Keep only the lines from the start of the data through the line containing "specification states about", and output them exactly.

Stored data entries:

↓

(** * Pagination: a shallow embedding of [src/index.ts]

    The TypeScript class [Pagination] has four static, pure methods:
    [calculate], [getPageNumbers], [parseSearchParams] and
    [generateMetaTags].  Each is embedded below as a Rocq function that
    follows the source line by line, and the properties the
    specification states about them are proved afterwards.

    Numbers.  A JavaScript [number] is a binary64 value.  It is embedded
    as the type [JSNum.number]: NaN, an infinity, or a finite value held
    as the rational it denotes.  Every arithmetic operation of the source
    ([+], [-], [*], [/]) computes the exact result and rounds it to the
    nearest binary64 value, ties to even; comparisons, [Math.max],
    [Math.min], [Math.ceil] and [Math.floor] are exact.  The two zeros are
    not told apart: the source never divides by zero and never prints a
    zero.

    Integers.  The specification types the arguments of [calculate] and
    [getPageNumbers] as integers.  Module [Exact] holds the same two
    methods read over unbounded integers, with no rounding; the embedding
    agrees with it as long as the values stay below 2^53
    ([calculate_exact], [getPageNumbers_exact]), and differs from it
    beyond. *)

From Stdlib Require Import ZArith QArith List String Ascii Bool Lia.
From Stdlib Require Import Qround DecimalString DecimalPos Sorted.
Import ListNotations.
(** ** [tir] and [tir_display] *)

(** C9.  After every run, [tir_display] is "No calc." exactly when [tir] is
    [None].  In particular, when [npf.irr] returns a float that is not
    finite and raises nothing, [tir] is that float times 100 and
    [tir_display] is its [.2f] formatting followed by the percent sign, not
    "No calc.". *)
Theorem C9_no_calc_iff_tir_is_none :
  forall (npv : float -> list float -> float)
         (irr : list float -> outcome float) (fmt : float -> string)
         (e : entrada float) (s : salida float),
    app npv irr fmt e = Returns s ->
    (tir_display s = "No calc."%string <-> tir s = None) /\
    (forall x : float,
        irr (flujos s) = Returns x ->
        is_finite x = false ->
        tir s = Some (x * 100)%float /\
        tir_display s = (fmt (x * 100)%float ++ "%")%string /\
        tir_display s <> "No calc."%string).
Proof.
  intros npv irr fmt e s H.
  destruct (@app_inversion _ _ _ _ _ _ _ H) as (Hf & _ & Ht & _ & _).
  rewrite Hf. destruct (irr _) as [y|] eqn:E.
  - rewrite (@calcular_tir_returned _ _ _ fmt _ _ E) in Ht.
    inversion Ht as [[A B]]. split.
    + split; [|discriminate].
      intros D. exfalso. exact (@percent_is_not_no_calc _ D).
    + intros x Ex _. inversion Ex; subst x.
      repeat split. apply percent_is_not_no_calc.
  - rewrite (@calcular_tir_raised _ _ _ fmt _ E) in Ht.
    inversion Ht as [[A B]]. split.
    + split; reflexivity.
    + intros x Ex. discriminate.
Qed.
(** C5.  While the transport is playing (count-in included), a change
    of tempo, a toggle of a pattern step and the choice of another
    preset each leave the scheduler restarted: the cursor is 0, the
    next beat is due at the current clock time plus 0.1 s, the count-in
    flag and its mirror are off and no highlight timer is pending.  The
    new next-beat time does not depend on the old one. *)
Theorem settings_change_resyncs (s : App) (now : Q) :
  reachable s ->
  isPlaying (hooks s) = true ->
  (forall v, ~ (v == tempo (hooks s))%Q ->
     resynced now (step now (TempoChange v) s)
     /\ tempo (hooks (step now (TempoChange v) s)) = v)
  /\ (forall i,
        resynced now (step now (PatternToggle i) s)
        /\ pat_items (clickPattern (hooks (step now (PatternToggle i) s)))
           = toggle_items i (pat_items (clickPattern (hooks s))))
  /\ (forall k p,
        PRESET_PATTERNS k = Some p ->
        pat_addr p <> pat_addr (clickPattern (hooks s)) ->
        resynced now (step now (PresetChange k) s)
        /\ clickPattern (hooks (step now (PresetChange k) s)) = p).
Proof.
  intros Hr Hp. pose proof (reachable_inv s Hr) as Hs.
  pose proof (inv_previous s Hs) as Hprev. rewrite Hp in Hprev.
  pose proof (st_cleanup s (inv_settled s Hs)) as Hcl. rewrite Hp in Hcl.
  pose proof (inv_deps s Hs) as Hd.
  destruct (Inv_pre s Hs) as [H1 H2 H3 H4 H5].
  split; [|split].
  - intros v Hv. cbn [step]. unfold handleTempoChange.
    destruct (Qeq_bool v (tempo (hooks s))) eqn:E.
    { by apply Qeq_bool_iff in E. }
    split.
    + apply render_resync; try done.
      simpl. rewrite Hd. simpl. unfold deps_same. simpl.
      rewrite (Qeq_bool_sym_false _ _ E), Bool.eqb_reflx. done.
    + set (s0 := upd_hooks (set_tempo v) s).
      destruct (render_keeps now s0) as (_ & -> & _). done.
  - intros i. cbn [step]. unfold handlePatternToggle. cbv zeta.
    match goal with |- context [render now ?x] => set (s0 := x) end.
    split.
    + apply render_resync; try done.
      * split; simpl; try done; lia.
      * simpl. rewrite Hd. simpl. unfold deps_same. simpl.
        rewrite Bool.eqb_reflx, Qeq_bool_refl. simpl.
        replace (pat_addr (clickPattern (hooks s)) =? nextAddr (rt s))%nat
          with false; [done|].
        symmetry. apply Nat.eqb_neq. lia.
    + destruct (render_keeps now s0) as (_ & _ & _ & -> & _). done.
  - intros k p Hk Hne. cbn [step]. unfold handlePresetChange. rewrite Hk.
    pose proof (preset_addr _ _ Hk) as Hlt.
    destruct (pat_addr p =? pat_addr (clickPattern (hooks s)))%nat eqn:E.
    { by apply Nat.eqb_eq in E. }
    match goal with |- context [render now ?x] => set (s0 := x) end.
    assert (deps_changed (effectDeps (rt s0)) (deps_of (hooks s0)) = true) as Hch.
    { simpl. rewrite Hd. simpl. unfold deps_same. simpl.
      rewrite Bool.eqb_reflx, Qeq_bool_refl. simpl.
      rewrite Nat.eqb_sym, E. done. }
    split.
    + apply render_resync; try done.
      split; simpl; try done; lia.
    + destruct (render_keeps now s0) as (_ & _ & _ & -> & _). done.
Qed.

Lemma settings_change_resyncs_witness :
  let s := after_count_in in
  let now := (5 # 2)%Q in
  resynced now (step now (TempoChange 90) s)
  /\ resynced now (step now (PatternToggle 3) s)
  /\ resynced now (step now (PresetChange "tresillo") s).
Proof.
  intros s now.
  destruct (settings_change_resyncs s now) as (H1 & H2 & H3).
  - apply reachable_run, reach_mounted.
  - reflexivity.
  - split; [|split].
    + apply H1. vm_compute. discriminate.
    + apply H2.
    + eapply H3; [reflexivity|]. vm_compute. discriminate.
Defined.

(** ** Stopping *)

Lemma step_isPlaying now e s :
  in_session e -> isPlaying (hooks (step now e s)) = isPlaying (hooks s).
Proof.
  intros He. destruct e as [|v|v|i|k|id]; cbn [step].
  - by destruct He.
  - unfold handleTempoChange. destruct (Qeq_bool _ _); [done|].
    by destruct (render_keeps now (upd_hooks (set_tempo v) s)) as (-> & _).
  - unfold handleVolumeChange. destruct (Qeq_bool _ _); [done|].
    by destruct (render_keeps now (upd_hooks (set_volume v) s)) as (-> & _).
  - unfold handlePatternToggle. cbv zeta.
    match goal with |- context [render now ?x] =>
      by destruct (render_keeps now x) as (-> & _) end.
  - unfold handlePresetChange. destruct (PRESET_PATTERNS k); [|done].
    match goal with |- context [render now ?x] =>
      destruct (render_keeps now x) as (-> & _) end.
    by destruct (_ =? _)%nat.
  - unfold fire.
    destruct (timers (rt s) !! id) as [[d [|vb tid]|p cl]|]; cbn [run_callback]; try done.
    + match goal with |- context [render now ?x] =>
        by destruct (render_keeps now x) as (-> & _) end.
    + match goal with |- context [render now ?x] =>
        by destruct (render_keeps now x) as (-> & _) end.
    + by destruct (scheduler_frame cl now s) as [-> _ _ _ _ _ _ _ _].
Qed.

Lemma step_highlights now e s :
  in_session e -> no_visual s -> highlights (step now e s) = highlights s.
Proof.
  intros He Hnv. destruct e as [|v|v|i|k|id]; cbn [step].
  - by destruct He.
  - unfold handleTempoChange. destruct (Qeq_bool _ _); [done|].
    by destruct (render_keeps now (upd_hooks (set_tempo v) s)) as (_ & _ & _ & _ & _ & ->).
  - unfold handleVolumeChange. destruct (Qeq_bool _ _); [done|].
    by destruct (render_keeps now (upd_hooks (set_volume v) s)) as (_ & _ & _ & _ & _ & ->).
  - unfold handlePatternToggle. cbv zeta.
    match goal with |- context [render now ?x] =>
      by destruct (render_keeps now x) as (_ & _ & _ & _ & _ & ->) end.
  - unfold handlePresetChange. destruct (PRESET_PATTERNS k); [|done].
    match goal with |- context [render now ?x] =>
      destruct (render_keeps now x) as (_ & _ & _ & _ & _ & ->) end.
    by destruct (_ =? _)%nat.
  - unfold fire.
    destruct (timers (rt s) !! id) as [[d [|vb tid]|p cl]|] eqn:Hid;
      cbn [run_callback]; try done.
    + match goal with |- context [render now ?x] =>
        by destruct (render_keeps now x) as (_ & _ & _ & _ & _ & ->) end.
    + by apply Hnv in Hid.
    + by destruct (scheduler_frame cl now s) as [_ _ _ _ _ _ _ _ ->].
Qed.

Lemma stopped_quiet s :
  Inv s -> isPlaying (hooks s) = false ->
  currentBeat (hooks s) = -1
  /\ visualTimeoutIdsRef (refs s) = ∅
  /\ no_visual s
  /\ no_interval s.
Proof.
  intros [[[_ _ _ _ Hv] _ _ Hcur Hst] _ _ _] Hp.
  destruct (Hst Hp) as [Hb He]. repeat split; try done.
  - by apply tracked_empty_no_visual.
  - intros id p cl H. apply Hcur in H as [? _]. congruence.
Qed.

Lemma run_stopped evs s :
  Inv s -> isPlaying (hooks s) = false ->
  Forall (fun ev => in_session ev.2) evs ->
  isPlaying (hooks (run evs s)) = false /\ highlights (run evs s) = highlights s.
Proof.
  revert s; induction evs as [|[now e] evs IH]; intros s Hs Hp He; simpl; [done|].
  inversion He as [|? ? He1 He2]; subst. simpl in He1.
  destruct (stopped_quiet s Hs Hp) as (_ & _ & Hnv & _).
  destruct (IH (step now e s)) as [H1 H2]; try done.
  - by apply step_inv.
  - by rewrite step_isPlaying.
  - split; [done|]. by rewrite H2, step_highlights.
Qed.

↑

* Exercise answer
(** * Pagination: a shallow embedding of [src/index.ts]

    The TypeScript class [Pagination] has four static, pure methods:
    [calculate], [getPageNumbers], [parseSearchParams] and
    [generateMetaTags].  Each is embedded below as a Rocq function that
    follows the source line by line, and the properties the
    specification states about them are proved afterwards.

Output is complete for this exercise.